有些菌种存在一定的种内变异,如鸟分枝杆菌、偶发分枝杆菌、堪萨斯分枝杆菌和戈登分枝杆菌[11,22]。还有一些NTM菌种具有完全一致的单基因序列,单基因测序并不能将这些NTM区别开,因此,需进行多基因联合比对才能鉴定至种水平[29]。
公共数据中DNA序列多样化,但对于上传的序列缺乏监管,可能存在一些不准确或错误的基因序列信息。当使用公共数据库时应仔细选取参考序列进行比对[22]。虽然也有一些商业化数据库可用,如MicroSEQ或RipSeq Single/Mixed系统(Pathogenomix,美国),Integrated Database Network System (IDNS;SmartGene Inc.,瑞士)和GenSeizer(GenSeizer,上海,中国)[30-32]。这些数据库都还在持续更新中。
6. 全基因组测序法:在菌种鉴定和分型方面,全基因组测序法可提供最深入的信息[33]。全基因组测序具有较高的敏感度及强大的鉴别能力,在无法获得可能感染病原体线索的情况下,临床应用越来越多。目前全基因组测序的价格依然较高且全基因组测序应用的是数据处理过程。测序会产生大量数据,需要高效的计算机分析系统、较高的数据存储能力、高速的网络系统[34],尚不适合大规模应用。全基因组测序还主要是用于流行病学研究,而非菌种鉴定。
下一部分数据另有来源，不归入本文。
Lemma SFleb_refl x :
  SFleb (S754_zero false) x = true -> SFleb x x = true.
Proof.
  intros [[s ->]|[->|(m & e & ->)]]%SFleb_zero_inv; try done.
  unfold SFleb, SFcompare. by rewrite Z.compare_refl, Pos.compare_cont_refl.
Qed.

Lemma SFleb_trans x y z :
  SFleb x y = true -> SFleb y z = true -> SFleb x z = true.
Proof.
  unfold SFleb, SFcompare.
  destruct x as [[]|[]| |[] mx ex], y as [[]|[]| |[] my ey],
    z as [[]|[]| |[] mz ez]; try done;
    change (Pos.compare_cont Eq) with Pos.compare;
    destruct (Z.compare_spec ex ey), (Z.compare_spec ey ez),
      (Z.compare_spec ex ez); try done; try lia;
    destruct (Pos.compare_spec mx my), (Pos.compare_spec my mz),
      (Pos.compare_spec mx mz); try done; lia.
Qed.

(** Adding a double that is not negative to a double that is not negative
    does not give less, in the arithmetic of the specification. *)
Lemma SFadd_lower x y :
  valid_binary x = true -> valid_binary y = true ->
  SFleb (S754_zero false) x = true -> SFleb (S754_zero false) y = true ->
  SFleb x (SFadd prec emax x y) = true.
Proof.
  intros Vx Vy [[sx ->]|[->|(mx & ex & ->)]]%SFleb_zero_inv
    [[sy ->]|[->|(my & ey & ->)]]%SFleb_zero_inv; try done.
  - by destruct sx, sy.
  - simpl. apply (SFleb_refl (S754_finite false mx ex)). done.
  - simpl in Vx, Vy. unfold bounded in Vx, Vy.
    apply andb_true_iff in Vx as [Cx _]. apply andb_true_iff in Vy as [Cy _].
    pose proof (canonical_emin _ _ Cx) as Hx.
    pose proof (canonical_emin _ _ Cy) as Hy.
    unfold SFadd, cond_Zopp. set (ez := Z.min ex ey).
    pose proof (shl_align_spec mx ex ez ltac:(lia)) as Ha.
    set (a := (shl_align mx ex ez).1) in *.
    set (b := (shl_align my ey ez).1) in *.
    change (Zpos a + Zpos b) with (Zpos (a + b)).
    unfold binary_normalize, binary_round.
    assert (Hd : Zpos (digits2_pos mx) + (ex - ez) <= Zpos (digits2_pos (a + b))).
    { apply digits2_pos_shift; lia. }
    rewrite shl_align_id.
    + apply binary_round_aux_lower; [done|lia|lia].
    + unfold canonical_mantissa in Cx. apply Z.eqb_eq in Cx.
      revert Hd Cx Hx Hy. unfold ez, fexp, SpecFloat.emin, prec, emax. lia.
Qed.
Lemma diffMap_runs :
  runs (Iinv (JObj am) (JObj bm)) pre (JObj am) (diffMap path anodes bm)
    (JObj (mergeMap path (map (fun e => (fst e, (snd e, merge opts (snd e)))) am) bm)).
Proof.
  destruct (sortedUnion_spec anodes bm) as [Hnd Hin].
  assert (mkeys anodes = mkeys am) as Hk by apply mkeys_map.
  destruct (diffMap_loop (sortedUnion anodes bm) am) as (m' & Hm' & Hg & Hr); [done|done|by intros ?? ?| |].
  { intros k Hk'. split; [done|]. apply Hin in Hk'. rewrite Hk in Hk'.
    by destruct Hk' as [?%mget_key|?%mget_key]; [left|right]. }
  replace (mergeMap _ _ bm) with m'; [done|].
  apply mext; [done|apply mergeMap_sorted|]. intros k. rewrite mergeMap_get.
  destruct (Hg k) as [Hg1 Hg2].
  destruct (decide (k ∈ sortedUnion anodes bm)) as [Hi|Hi]; rewrite list_elem_of_In in Hi.
  - rewrite Hg1 by done. unfold final_slot. by destruct (mget k am), (mget k bm).
  - rewrite Hg2 by done. rewrite Hin, Hk in Hi.
    assert (mget k am = None) as -> by (destruct (mget k am) eqn:E; [|done]; exfalso; apply Hi; left; by apply mget_key; rewrite E).
    assert (mget k bm = None) as -> by (destruct (mget k bm) eqn:E; [|done]; exfalso; apply Hi; right; by apply mget_key; rewrite E).
    done.
Qed.

End ObjCase.

(** ** Arrays compared by position *)

Lemma inRange_ok (i n : nat) : i < n -> inRange (Z.of_nat i) n = Some i.
Proof.
  intros H. unfold inRange.
  assert ((0 <=? Z.of_nat i)%Z && (Z.of_nat i <? Z.of_nat n)%Z = true) as -> by (apply andb_true_iff; lia).
  by rewrite Nat2Z.id.
Qed.

Lemma insert_middle (l1 l2 : list json) (x y : json) :
  <[length l1 := y]> (l1 ++ x :: l2) = l1 ++ y :: l2.
Proof. rewrite insert_app_r_alt by lia. by rewrite Nat.sub_diag. Qed.

Lemma lookup_middle (l1 l2 : list json) (x : json) : (l1 ++ x :: l2) !! length l1 = Some x.
Proof. rewrite lookup_app_r by lia. by rewrite Nat.sub_diag. Qed.

Section ArrCase.
Context (opts : Options) (pre : list pathSeg) (path : string) (fl : bool).
Context (Hpath : path_repr path pre fl).

Let anode (x : json) : node := (x, diffValue opts x).
Let mnode_of (x : json) : mnode := (x, merge opts x).

Definition index_ok (a b : list json) : Prop :=
  Forall (fun x => forall p i b, path_repr p (pre ++ [segIndex (Z.of_nat i)]) true ->
            wf_json b = true -> names_ok (keyFields opts) b = true ->
            runs (Iinv x b) (pre ++ [segIndex (Z.of_nat i)]) x (diffValue opts x p b) (merge opts x p b)) a /\
  Forall (fun y => wf_json y = true /\ names_ok (keyFields opts) y = true) b.

(** The common prefix, element by element. *)
Lemma diffCommon_runs (J : json -> Prop) (done a b : list json) :
  (forall l, J (JArr l)) -> index_ok a b -> (Z.of_nat (length done + length a) < 2 ^ 63)%Z ->
  runs J pre (JArr (done ++ a)) (diffCommon path (length done) (map anode a) b)
    (JArr (done ++ mergeCommon path (length done) (map mnode_of a) b ++ drop (length b) a)).
Proof.
  intros HJ. revert done b. induction a as [|x a IHa]; intros done b [Ha Hb] Hlen; cbn.
  { rewrite drop_nil. by constructor. }
  destruct b as [|y b]; cbn; [by constructor|].
  apply Forall_cons in Ha as [Hx Ha]. apply Forall_cons in Hb as [[Hwy Hny] Hb]. cbn in Hlen.
  assert (path_repr (indexPath path (length done)) (pre ++ [segIndex (Z.of_nat (length done))]) true) as Hp
    by (eapply path_repr_index; [done|lia]).
  eapply runs_app.
  - apply (runs_under (Iinv x y) J (fun z => JArr (done ++ z :: a)) pre (segIndex (Z.of_nat (length done)))).
    3: by apply Hx.
    + intros z _. split; [done|]. cbn. rewrite inRange_ok by (rewrite length_app; cbn; lia).
      apply lookup_middle.
    + intros z z' _. cbn. rewrite Nat2Z.id. by rewrite insert_middle.
  - specialize (IHa (done ++ [merge opts x (indexPath path (length done)) y]) b).
    rewrite length_app in IHa. cbn in IHa. rewrite Nat.add_1_r, <- !app_assoc in IHa. apply IHa; [by split|lia].
Qed.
全基因组测序技术要更好的应用于临床上菌种鉴定,其操作步骤、生物信息学分析以及质量控制方面都需要进一步标准化[35],需要结合临床医学与微生物学知识做出正确的结果判读。
随着技术进步,分子诊断技术在NTM检测、菌种鉴定方面有着独特的优势和巨大的应用前景,但应用于临床实践中,还需要结合实际情况选择合适的技术,以及提升NTM检测和菌种鉴定技术能力。